ASSIGNED TASK:
Copy, word for word, each line of the data below from the first through the line containing "(** The loop of", and stop there.
____ SUPPLIED DATA
Definition matches_file `{Sha256} (self : RecordsPrefixDigestV1) (file : option bytes) : bool :=
  let current := read_through digest_empty file (len self) in
  snd current && bool_decide (digest_checksum (fst current) = digest_checksum self).

(** ** Entries *)
Definition encode_checkpoint_entry (record : PendingRecordV1) : bytes :=
  to_le_bytes 8 (p_sequence record) ++ i64_to_le_bytes (p_queued_at record)
  ++ to_le_bytes 4 (p_framed_len record) ++ p_session record ++ p_event_id record
  ++ p_checksum record ++ p_project_id record ++ p_worktree_id record.

Definition decode_checkpoint_entry (b : bytes) (file_offset : Z) : option PendingRecordV1 :=
  if negb (zlen b =? CHECKPOINT_ENTRY_BYTES) then None
  else Some {|
    p_sequence := from_le_bytes (slice 0 8 b);
    p_queued_at := i64_from_le_bytes (slice 8 16 b);
    p_framed_len := from_le_bytes (slice 16 20 b);
    p_session := slice 20 52 b;
    p_file_offset := file_offset;
    p_event_id := slice 52 68 b;
    p_checksum := slice 68 100 b;
    p_project_id := slice 100 116 b;
    p_worktree_id := slice 116 132 b;
    p_envelope := None;
    p_native_lifecycle := None;
  |}.

(** The loop over the entries of a body: [n] chunks of 132 bytes. *)
Fixpoint decode_entries (n : nat) (b : bytes) (file_offset : Z) : option (list PendingRecordV1) :=
  match n with
  | O => Some []
  | S n =>
    match decode_checkpoint_entry (take 132 b) file_offset with
    | None => None
    | Some record =>
      match checked_add u64_max file_offset (p_framed_len record) with
      | None => None
      | Some next_offset => cons record <$> decode_entries n (drop 132 b) next_offset
      end
    end
  end.

(** The loop of [valid_cached_records]: the end offset of the records, or
    [None] where the code returns [false]. *)
Fixpoint cached_records_end (records : list PendingRecordV1) (previous : option Z) (end_ : Z) :
    option Z :=
  match records with
  | [] => Some end_
  | record :: records =>
    if (p_sequence record =? 0)
       || match previous with Some sequence => p_sequence record <=? sequence | None => false end
       || (p_framed_len record <? FRAME_OVERHEAD + 1)
       || (p_framed_len record >? FRAME_OVERHEAD + MAX_HOOK_PAYLOAD_BYTES)
    then None
    else match checked_add u64_max end_ (p_framed_len record) with
         | None => None
         | Some end_ => cached_records_end records (Some (p_sequence record)) end_
         end
  end.

Definition valid_cached_records (records : list PendingRecordV1)
    (revision : option RecordsFileRevisionV1) (config : HookSpoolConfigV1) : bool :=
  if (zlen records >? max_host_records (limits config))
     || (zlen records >? MAX_SPOOL_RECORDS_PER_HOST)
  then false
  else match cached_records_end records None 0 with
  | None => false
  | Some end_ =>
    match revision with
    | Some revision =>
      (length_ revision =? end_) && (length_ revision <=? max_host_bytes (limits config))
    | None => is_empty records
    end
  end.

Section checkpoint.
Context `{Sha256} `{CheckpointCodec}.

(** ** Writing: the bytes of the file and the anchor *)
Definition checkpoint_frame (body : bytes) : bytes :=
  CHECKPOINT_MAGIC ++ to_le_bytes 2 CHECKPOINT_FORMAT_VERSION ++ to_le_bytes 8 (zlen body) ++ body.

Definition write_checkpoint (records_revision : option RecordsFileRevisionV1)
    (config : HookSpoolConfigV1) (records : list PendingRecordV1)
    (covered : RecordsPrefixDigestV1) : result (bytes * CheckpointAnchorV1) HookSpoolError :=
  if negb (valid_cached_records records records_revision config)
     || negb (match records_revision with Some r => length_ r | None => 0 end =? len covered)
  then Err MetadataCorrupted
  else if zlen records >? u32_max then Err MetadataCorrupted
  else
    match header_json_bytes {|
        h_version := CHECKPOINT_FORMAT_VERSION; h_host := host config;
        h_records_revision := records_revision; h_covered_checksum := digest_checksum covered;
        h_record_count := zlen records |} with
    | None => Err MetadataCorrupted
    | Some header_bytes =>
      if zlen header_bytes >? u32_max then Err MetadataCorrupted
      else
        let body := to_le_bytes 4 (zlen header_bytes) ++ header_bytes
                    ++ (records ≫= encode_checkpoint_entry) in
        if CHECKPOINT_HEADER_BYTES + zlen body + 32 >? MAX_CHECKPOINT_BYTES
        then Err MetadataCorrupted
        else
          let framed := checkpoint_frame body in
          Ok (framed ++ sha256 framed,
              {| anchor_records_revision := records_revision; anchor_checksum := sha256 framed |})
    end.

(** ** Reading; [None] is an accelerator that is rebuilt *)

(** From the checksummed body on: the header, its checks and the entries. *)
Definition read_checkpoint_body (config : HookSpoolConfigV1) (checksum : bytes) (total : Z)
    (body : bytes) : option ValidatedCheckpointV1 :=
  match get_range 0 4 body with
  | None => None
  | Some header_len_bytes =>
    let header_end := 4 + from_le_bytes header_len_bytes in
    match get_range 4 header_end body with
    | None => None
    | Some header_bytes =>
      match header_from_slice header_bytes with
      | None => None
      | Some header =>
        if negb (header_end + h_record_count header * CHECKPOINT_ENTRY_BYTES =? zlen body)
           || negb (h_version header =? CHECKPOINT_FORMAT_VERSION)
           || negb (bool_decide (h_host header = host config))
           || (h_record_count header >? max_host_records (limits config))
           || (h_record_count header >? MAX_SPOOL_RECORDS_PER_HOST)
        then None
        else match decode_entries (Z.to_nat (h_record_count header))
                     (drop (Z.to_nat header_end) body) 0 with
        | None => None
        | Some records =>
          if negb (valid_cached_records records (h_records_revision header) config) then None
          else Some {|
            v_records_revision := h_records_revision header; v_records := records;
            v_checksum := checksum; v_covered_checksum := h_covered_checksum header;
            v_bytes := total |}
        end
      end
    end
  end.

(** The magic, the version, the length and the checksum; the checked additions
    of the code fail only where the lengths already differ. *)
Definition read_checkpoint (file : option bytes) (config : HookSpoolConfigV1) :
    option ValidatedCheckpointV1 :=
  match file with
  | None => None
  | Some b =>
    if zlen b >? MAX_CHECKPOINT_BYTES then None
    else if (zlen b <? CHECKPOINT_HEADER_BYTES + 32)
       || negb (bool_decide (slice 0 4 b = CHECKPOINT_MAGIC))
       || negb (from_le_bytes (slice 4 6 b) =? CHECKPOINT_FORMAT_VERSION)
    then None
    else
    let body_len := from_le_bytes (slice 6 14 b) in
    let checksum_at := CHECKPOINT_HEADER_BYTES + body_len in
    if negb (checksum_at + 32 =? zlen b) then None
    else
    let checksum := drop (Z.to_nat checksum_at) b in
    if negb (bool_decide (sha256 (take (Z.to_nat checksum_at) b) = checksum)) then None
    else read_checkpoint_body config checksum (zlen b) (slice 14 (Z.to_nat checksum_at) b)
  end.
________
SOLUTION FOR THIS TASK:
Definition matches_file `{Sha256} (self : RecordsPrefixDigestV1) (file : option bytes) : bool :=
  let current := read_through digest_empty file (len self) in
  snd current && bool_decide (digest_checksum (fst current) = digest_checksum self).

(** ** Entries *)
Definition encode_checkpoint_entry (record : PendingRecordV1) : bytes :=
  to_le_bytes 8 (p_sequence record) ++ i64_to_le_bytes (p_queued_at record)
  ++ to_le_bytes 4 (p_framed_len record) ++ p_session record ++ p_event_id record
  ++ p_checksum record ++ p_project_id record ++ p_worktree_id record.

Definition decode_checkpoint_entry (b : bytes) (file_offset : Z) : option PendingRecordV1 :=
  if negb (zlen b =? CHECKPOINT_ENTRY_BYTES) then None
  else Some {|
    p_sequence := from_le_bytes (slice 0 8 b);
    p_queued_at := i64_from_le_bytes (slice 8 16 b);
    p_framed_len := from_le_bytes (slice 16 20 b);
    p_session := slice 20 52 b;
    p_file_offset := file_offset;
    p_event_id := slice 52 68 b;
    p_checksum := slice 68 100 b;
    p_project_id := slice 100 116 b;
    p_worktree_id := slice 116 132 b;
    p_envelope := None;
    p_native_lifecycle := None;
  |}.

(** The loop over the entries of a body: [n] chunks of 132 bytes. *)
Fixpoint decode_entries (n : nat) (b : bytes) (file_offset : Z) : option (list PendingRecordV1) :=
  match n with
  | O => Some []
  | S n =>
    match decode_checkpoint_entry (take 132 b) file_offset with
    | None => None
    | Some record =>
      match checked_add u64_max file_offset (p_framed_len record) with
      | None => None
      | Some next_offset => cons record <$> decode_entries n (drop 132 b) next_offset
      end
    end
  end.

(** The loop of [valid_cached_records]: the end offset of the records, or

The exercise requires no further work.